** WHAT THIS TASK INVOLVES **
In the records below, find the line that contains "PythonProps.v" and the line that contains "Persister.v", then retype exactly those two lines and every line between them.

** DATA FOR THE TASK **
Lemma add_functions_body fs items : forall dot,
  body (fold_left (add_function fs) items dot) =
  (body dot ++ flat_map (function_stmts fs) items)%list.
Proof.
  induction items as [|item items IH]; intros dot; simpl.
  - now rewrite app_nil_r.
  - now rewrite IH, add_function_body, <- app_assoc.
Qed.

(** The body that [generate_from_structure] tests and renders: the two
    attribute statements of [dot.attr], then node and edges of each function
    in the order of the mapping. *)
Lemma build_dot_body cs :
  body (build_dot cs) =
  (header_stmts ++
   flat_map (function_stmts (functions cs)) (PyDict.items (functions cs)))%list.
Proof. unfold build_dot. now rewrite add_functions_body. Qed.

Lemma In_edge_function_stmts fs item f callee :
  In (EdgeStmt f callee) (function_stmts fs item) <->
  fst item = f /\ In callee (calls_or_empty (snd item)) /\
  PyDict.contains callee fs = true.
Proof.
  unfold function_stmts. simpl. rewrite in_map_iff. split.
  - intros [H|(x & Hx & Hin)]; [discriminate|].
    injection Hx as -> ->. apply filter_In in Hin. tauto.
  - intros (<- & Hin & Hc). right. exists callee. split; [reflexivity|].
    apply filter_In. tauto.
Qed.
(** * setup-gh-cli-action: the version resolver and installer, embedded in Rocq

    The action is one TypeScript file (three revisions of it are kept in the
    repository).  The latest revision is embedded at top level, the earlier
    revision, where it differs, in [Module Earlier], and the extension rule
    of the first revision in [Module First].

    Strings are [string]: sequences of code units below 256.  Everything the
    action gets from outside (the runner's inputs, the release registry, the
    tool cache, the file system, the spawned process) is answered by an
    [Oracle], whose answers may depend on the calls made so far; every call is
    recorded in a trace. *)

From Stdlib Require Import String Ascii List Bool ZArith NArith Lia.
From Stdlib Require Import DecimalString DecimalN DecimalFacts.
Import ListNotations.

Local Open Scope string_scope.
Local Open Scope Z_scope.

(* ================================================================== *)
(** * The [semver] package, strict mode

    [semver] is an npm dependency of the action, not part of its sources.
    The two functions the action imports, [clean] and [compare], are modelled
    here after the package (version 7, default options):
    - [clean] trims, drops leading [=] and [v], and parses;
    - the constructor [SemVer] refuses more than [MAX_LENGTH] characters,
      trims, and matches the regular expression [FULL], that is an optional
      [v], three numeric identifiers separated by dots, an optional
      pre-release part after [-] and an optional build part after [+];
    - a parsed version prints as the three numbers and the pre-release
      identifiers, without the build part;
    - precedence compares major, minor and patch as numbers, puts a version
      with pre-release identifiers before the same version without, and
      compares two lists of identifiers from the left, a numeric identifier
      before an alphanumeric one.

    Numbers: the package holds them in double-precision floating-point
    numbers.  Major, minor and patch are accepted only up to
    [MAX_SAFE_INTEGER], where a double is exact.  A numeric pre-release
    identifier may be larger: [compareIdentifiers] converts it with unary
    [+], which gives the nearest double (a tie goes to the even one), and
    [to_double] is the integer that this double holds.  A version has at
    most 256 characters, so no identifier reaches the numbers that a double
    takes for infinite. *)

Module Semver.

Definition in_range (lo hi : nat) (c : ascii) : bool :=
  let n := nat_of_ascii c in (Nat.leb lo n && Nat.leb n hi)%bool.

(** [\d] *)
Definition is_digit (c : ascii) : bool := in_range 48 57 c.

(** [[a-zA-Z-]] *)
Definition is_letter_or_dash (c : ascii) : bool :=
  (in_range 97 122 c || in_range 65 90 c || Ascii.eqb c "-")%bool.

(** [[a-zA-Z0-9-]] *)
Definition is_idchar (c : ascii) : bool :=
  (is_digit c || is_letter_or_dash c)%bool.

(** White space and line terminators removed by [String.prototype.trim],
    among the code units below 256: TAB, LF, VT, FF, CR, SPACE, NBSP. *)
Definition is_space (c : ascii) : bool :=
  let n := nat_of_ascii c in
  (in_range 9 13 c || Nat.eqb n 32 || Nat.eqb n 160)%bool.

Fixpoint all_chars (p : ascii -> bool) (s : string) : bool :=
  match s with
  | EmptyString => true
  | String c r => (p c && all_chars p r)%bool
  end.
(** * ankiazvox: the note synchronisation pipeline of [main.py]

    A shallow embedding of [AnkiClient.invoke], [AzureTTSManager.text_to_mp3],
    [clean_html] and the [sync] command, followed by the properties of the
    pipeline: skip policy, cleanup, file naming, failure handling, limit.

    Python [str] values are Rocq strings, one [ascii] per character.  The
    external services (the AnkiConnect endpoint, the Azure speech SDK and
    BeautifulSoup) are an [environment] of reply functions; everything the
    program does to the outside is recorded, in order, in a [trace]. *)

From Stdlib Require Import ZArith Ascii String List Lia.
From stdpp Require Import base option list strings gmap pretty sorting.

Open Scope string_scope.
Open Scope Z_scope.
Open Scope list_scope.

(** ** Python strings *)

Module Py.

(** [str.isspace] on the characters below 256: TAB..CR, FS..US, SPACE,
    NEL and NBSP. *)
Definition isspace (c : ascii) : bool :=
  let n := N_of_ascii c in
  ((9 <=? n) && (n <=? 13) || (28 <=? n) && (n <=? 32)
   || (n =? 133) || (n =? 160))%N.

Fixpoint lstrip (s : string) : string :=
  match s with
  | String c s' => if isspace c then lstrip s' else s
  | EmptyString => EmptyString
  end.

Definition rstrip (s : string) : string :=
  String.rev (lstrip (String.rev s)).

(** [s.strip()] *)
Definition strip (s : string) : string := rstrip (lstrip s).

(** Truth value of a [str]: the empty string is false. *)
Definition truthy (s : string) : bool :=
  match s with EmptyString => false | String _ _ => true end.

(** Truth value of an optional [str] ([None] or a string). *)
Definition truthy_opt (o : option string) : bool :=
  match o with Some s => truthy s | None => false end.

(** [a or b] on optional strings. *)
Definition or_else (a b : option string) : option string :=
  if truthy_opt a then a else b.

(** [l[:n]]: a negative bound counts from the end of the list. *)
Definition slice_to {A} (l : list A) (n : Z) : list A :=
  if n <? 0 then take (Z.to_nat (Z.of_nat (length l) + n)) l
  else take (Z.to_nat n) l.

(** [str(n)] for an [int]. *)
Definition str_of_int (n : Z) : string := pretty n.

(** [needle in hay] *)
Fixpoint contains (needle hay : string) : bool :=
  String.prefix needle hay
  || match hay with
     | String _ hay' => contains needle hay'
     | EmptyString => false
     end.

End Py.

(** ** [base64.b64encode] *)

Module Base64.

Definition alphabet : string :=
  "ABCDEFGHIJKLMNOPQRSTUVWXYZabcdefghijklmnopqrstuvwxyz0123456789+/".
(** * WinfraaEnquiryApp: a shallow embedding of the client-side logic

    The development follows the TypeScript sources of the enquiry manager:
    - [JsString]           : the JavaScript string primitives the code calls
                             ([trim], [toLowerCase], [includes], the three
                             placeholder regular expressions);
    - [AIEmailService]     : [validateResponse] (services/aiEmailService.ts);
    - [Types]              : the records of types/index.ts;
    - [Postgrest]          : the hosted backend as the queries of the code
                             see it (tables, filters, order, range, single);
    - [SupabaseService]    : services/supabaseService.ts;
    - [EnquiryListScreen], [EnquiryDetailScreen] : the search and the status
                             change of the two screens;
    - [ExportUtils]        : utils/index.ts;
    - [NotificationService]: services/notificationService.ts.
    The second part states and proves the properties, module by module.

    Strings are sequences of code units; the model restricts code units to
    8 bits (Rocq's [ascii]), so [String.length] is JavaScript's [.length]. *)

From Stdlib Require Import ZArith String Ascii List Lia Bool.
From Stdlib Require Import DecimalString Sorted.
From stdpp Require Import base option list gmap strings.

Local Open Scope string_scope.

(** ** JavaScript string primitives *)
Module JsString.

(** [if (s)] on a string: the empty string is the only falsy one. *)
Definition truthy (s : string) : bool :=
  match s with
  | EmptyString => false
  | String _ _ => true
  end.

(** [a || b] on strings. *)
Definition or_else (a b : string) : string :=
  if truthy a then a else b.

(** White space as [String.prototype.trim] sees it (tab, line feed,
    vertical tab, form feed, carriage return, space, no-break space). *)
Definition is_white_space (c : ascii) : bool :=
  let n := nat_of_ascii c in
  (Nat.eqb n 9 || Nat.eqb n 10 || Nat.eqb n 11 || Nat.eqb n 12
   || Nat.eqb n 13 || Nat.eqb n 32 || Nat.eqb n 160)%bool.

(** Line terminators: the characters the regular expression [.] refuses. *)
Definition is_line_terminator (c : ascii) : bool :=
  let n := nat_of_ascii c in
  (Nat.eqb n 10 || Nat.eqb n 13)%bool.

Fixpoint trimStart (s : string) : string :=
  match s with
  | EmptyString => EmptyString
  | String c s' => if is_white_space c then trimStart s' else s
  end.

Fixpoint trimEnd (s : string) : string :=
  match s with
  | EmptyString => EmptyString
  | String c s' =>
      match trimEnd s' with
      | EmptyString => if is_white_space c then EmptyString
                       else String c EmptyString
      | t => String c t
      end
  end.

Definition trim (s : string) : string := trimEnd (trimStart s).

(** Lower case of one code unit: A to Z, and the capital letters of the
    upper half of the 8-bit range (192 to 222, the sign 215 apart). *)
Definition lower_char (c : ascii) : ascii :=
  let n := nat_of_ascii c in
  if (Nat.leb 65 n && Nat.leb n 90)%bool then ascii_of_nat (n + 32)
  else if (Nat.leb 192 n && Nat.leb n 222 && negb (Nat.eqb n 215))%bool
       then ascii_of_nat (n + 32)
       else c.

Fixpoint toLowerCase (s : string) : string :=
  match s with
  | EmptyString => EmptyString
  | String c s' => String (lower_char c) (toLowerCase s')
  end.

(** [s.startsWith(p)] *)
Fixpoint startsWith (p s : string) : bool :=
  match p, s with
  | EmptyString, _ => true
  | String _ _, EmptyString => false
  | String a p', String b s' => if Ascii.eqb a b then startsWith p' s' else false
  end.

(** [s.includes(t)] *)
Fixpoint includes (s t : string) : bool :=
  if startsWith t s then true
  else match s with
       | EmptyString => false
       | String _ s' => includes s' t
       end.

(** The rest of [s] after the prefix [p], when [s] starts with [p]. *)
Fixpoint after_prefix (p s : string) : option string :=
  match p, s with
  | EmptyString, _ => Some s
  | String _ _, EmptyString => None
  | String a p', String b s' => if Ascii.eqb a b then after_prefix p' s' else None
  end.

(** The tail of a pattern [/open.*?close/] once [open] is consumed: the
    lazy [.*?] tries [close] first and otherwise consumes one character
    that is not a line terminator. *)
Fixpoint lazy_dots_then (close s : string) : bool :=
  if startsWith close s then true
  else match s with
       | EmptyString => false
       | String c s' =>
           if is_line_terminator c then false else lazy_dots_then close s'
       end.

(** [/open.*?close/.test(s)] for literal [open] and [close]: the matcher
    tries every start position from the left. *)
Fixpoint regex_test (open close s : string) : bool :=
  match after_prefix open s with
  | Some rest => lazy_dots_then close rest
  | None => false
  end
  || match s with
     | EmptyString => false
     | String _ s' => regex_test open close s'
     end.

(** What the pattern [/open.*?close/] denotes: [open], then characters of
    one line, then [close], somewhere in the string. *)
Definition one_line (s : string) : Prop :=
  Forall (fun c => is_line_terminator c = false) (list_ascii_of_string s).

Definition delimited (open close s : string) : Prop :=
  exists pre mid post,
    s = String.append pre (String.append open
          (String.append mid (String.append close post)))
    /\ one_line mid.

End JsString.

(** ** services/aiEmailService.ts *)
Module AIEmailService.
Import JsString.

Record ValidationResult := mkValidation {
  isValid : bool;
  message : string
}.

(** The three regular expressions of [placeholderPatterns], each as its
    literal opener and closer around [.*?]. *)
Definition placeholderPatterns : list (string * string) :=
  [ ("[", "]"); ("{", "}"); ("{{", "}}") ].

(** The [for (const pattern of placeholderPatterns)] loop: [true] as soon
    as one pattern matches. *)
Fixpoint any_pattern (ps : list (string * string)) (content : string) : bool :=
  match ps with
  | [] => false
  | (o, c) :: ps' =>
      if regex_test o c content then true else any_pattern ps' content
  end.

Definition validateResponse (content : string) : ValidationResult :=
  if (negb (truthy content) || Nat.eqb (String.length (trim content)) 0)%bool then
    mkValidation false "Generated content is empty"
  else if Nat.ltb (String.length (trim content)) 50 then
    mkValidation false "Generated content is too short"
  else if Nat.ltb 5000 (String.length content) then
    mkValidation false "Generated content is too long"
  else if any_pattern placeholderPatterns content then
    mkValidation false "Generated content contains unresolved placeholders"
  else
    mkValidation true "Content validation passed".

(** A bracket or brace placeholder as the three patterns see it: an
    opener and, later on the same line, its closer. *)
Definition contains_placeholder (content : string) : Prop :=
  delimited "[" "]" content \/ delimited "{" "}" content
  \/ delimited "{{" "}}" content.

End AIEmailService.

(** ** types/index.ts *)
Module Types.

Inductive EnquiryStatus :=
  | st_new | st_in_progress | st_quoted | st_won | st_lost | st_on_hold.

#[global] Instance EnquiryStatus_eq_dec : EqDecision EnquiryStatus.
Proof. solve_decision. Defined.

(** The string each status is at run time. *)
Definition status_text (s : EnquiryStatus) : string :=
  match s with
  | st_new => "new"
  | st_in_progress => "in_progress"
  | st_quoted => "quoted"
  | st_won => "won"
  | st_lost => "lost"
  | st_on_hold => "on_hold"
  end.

==

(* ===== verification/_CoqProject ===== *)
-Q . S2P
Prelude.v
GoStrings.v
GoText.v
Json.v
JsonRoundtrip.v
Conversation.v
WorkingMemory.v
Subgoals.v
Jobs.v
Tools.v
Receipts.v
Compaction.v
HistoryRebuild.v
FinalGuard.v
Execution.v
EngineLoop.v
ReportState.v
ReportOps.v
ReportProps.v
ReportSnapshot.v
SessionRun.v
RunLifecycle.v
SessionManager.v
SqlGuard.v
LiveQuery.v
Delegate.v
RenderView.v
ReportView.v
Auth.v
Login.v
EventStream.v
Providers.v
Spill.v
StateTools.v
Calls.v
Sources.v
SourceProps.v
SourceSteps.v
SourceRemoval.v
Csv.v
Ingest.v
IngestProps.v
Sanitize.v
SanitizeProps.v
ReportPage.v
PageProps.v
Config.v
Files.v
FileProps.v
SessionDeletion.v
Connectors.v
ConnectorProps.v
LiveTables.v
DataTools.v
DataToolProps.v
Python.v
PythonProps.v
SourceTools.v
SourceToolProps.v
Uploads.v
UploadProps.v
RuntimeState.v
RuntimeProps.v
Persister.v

** TASK RESULT **
PythonProps.v
SourceTools.v
SourceToolProps.v
Uploads.v
UploadProps.v
RuntimeState.v
RuntimeProps.v
Persister.v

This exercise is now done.